Suppose you have an application that consists of two layers:
- A: A data layer that stores all the data loaded from a database or from a file
- B: A layer that shows the data in a nice user interface, e.g. a graphical report
Now, data is changed in layer A. We have 2 approaches to make sure that the reports from layer B are correctly updated.
The first approach is the PUSH approach. Layer A notifies layer B via observers so layer B can update its reports.
There are several disadvantages in the PUSH approach:
- If data is changed multiple times (e.g. during load or in algorithms that change much data) the observers are executed many times. This can be solved by introducing a kind of buffering (prevent calling observers while you are still changing), but this can be very tricky and making the right buffering calls is often forgotten.
- If much data is changed, the observer calls may cause an overhead that is not acceptible in the application.

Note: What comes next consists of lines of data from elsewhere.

(** X1. For a setting name of the program and a default that JSON keeps
    as it is and that is not undefined, getValueOrDefault returns a value
    that the store holds under the name afterwards: the stored one, with
    the store untouched, when there is one, and the default, now stored,
    when there is none.  No other setting of the program changes. *)
Theorem getValueOrDefault_keeps_stored :
  forall (key : string) (d : value) (store : settings),
    In key Settings.names ->
    json d = d ->
    d <> VUndefined ->
    exists store' r,
      Settings.getValueOrDefault key d store = (store', Normal r)
      /\ getValue store' key = r
      /\ r <> VUndefined
      /\ (getValue store key <> VUndefined -> store' = store /\ r = getValue store key)
      /\ (getValue store key = VUndefined -> r = d)
      /\ (forall k, In k Settings.names -> k <> key ->
                    getValue store' k = getValue store k).
Proof.
  intros key d store _ _ Hd. unfold Settings.getValueOrDefault.
  destruct (getValue store key) eqn:E;
    try (eexists _, _; split; [reflexivity|];
         repeat split; try congruence; discriminate).
  unfold Settings.set.
  destruct d; try contradiction;
    (eexists _, _; split; [reflexivity|]; split; [apply getValue_setValue_eq|];
     split; [discriminate|]; split; [congruence|]; split; [reflexivity|];
     intros k _ Hk; now apply getValue_setValue_ne).
Qed.
Definition groupby_mean {R : Type} (key : R -> K) (col : R -> Q)
      (df : list R) : list (K * pyfloat) :=
    map (fun g => (fst g, series_mean (map col (snd g)))) (groupby key df).

  (** A label-indexed series: [s[k]], and [s.reindex(labels)], which gives
      NaN to a label the series does not have. *)
Definition lookup {V : Type} (k : K) (s : list (K * V)) : option V :=
    option_map snd (find (fun kv => key_eqb (fst kv) k) s).

Definition reindex (s : list (K * pyfloat)) (labels : list K)
    : list (K * pyfloat) :=
    map (fun k => (k, match lookup k s with Some v => v | None => NaN end))
        labels.

End Keyed.

(** One row of [agg(["sum", "mean", "count"])]. *)
Record Agg : Type := mkAgg { agg_sum : Q; agg_mean : pyfloat; agg_count : nat }.

Definition groupby_agg {K R : Type} `{Key K} (key : R -> K) (col : R -> Q)
    (df : list R) : list (K * Agg) :=
  map (fun g => let v := map col (snd g) in
                (fst g, mkAgg (Qsum v) (series_mean v) (length v)))
      (groupby key df).

(** Stable sort by insertion; [le x y] says that [x] may stand before [y]. *)
Fixpoint insert_by {A : Type} (le : A -> A -> bool) (x : A) (l : list A)
  : list A :=
  match l with
  | [] => [x]
  | y :: r => if le x y then x :: l else y :: insert_by le x r
  end.

Definition sort_by {A : Type} (le : A -> A -> bool) (l : list A) : list A :=
  fold_right (insert_by le) [] l.

(** The order of [sort_values(ascending=False)]: NaN last
    ([na_position="last"]). *)
Definition fle_desc (x y : pyfloat) : bool :=
  match fcmp x y with
  | Some Lt => false
  | Some _ => true
  | None => isna y
  end.

(** [head(n)] and [tail(n)]. *)
Definition head {A : Type} (n : nat) (l : list A) : list A := firstn n l.

Definition tail {A : Type} (n : nat) (l : list A) : list A :=
  skipn (length l - n) l.

(** [Series.shift(1)]: every value moves down one place, the first becomes
    NaN and the last is dropped. *)
Definition shift1 (l : list pyfloat) : list pyfloat :=
  match l with
  | [] => []
  | _ => NaN :: removelast l
  end.

(** [Series.pct_change()]: [s / s.shift(1) - 1], value by value.  (The
    series it is applied to here has no NaN to fill beforehand.) *)
Definition pct1 (xp : pyfloat * pyfloat) : pyfloat :=
  fsub (fdiv (fst xp) (snd xp)) (Fin 1).

Definition pct_change (l : list pyfloat) : list pyfloat :=
  map pct1 (combine l (shift1 l)).

End Pandas.
Export Pandas.

(* ================================================================== *)
(** * The data model *)

(** A row of the sales table. *)
Record SalesRecord : Type := mkRecord
  { date : Timestamp;
    sales : Q;
    store_id : string;
    store_name : string;
    item_id : string;
    item_name : string;
    category : string }.

(** A sales frame as the functions receive it.  [columns] lists the labels
    of its columns; a field of a row whose column is not listed is not part
    of the frame.  [day_of_week] holds the cells of the column of that name
    once it has been assigned. *)
Record DataFrame : Type := mkFrame
  { columns : list string;
    rows : list SalesRecord;
    day_of_week : list string }.

(** [label in data.columns] *)
Definition has_column (label : string) (df : DataFrame) : bool :=
  mem label (columns df).

(** [data.empty]: no rows (the frame always has its required columns). *)
Definition empty (df : DataFrame) : bool :=
  match rows df with [] => true | _ => false end.

(** [df[label] = cells] for the label ["day_of_week"]. *)
Definition assign_day_of_week (cells : list string) (df : DataFrame)
  : DataFrame :=
  {| columns := if has_column "day_of_week" df then columns df
                else columns df ++ ["day_of_week"%string];
     rows := rows df;
     day_of_week := cells |}.

(** A frame indexed by row labels, with float cells: what [pivot] and
    [unstack] build. *)
Record Table (C : Type) : Type := mkTable
  { t_index : list string;
    t_columns : list C;
    t_cell : string -> C -> pyfloat }.

Arguments mkTable {C} _ _ _.
Arguments t_index {C} _.
Arguments t_columns {C} _.
Arguments t_cell {C} _ _ _.

Section Tables.
Context {C : Type} `{Key C}.

  (** [t[c]]: the column as a function of the row label. *)
Definition column (t : Table C) (c : C) : string -> pyfloat :=
    fun r => t_cell t r c.

Definition column_values (t : Table C) (c : C) : list pyfloat :=
    map (column t c) (t_index t).

  (** [t[c] = s]: replaces the column, or appends it when it is new. *)
Definition set_column (t : Table C) (c : C) (s : string -> pyfloat)
    : Table C :=
    {| t_index := t_index t;
       t_columns := if mem c (t_columns t) then t_columns t
                    else t_columns t ++ [c];
       t_cell := fun r c' => if key_eqb c' c then s r else t_cell t r c' |}.

  (** [t.mean()]: the mean of every column, NaN cells skipped. *)
Definition column_means (t : Table C) : list (C * pyfloat) :=
    map (fun c => (c, mean_skipna (column_values t c))) (t_columns t).

  (** [t.dropna()]: keeps the rows that have no NaN cell. *)
Definition dropna (t : Table C) : Table C :=
    {| t_index :=
         filter (fun r => forallb (fun c => notna (t_cell t r c))
                                  (t_columns t))
                (t_index t);
       t_columns := t_columns t;
       t_cell := t_cell t |}.

  (** [t.sort_values(c, ascending=False)] *)
Definition sort_values_desc (t : Table C) (c : C) : Table C :=
    {| t_index :=
         sort_by (fun r1 r2 => fle_desc (t_cell t r1 c) (t_cell t r2 c))
                 (t_index t);
       t_columns := t_columns t;
       t_cell := t_cell t |}.

  (** [t[mask]], [t.head(n)], [t.tail(n)] *)
Definition select_rows (f : list string -> list string) (t : Table C)
    : Table C :=
    {| t_index := f (t_index t);
       t_columns := t_columns t;
       t_cell := t_cell t |}.

End Tables.

(** A two-level series turned into a table: [pivot(index, columns, values)]
    of a frame that has one row per pair, and [unstack] of a series indexed
    by pairs.  A pair without a row gives a NaN cell. *)
Definition table_of {C : Type} `{Key C} (s : list ((string * C) * pyfloat))
  : Table C :=
  {| t_index := group_keys (map (fun kv => fst (fst kv)) s);
     t_columns := group_keys (map (fun kv => snd (fst kv)) s);
     t_cell := fun r c =>
       match lookup (r, c) s with Some v => v | None => NaN end |}.

(* ================================================================== *)
(** * Exceptions, the store and the screen *)

Module Runtime.

Inductive exn : Type :=
| KeyError
| IndexError
| ValueError
| ReferenceError.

The other approach is the PULL approach. Layer A just remembers which data was changed and sends out no notifications (layer A is flagged dirty). After the action that was executed by the user (could be running an algorithm or loading a file or something else), we check all of our user interface components, and ask them to update themselves. In this case layer B is asked to update itself. First it will check if any of its underlying layers (layer A) is dirty. If it is, it will get the changes and update itself. If layer A was not dirty, the report knew it had nothing to do.
The best solution depends on the situation. In my situation, the PUSH approach seems much better.
The situation becomes much more difficult if we have more than 2 layers. Suppose we have the following 4 layers:
- A: A data layer that stores all the data loaded from a database or from a file
- B: A layer that uses the data layer (layer A), e.g. to filter the data from A using a complex filter function
- C: A layer that uses layer B, e.g. to aggregate data from layer B into smaller pieces of information
- D: A report that interprets the results of layer C and presents it in a nice graphical way to the user
In this case, PUSHING the changes will almost certainly introduce a much higher overhead.
On the other hand, PULLING the changes requires that:
- layer D has to call layer C to ask if it is dirty
- layer C has to call layer B to ask if it is dirty
- layer B has to call layer A to ask if it is dirty
If nothing has been changed the amount of calls to execute before you know that actually nothing has been changed and you don't have to do anything is rather big. It seems like the performance overhead that we try to avoid by not using the PUSH, is now coming back to use in the PULL approach because of the many calls to ask if anything is dirty.
Are there patterns that solve this kind of problem in a nice and high-performance (low overhead) way?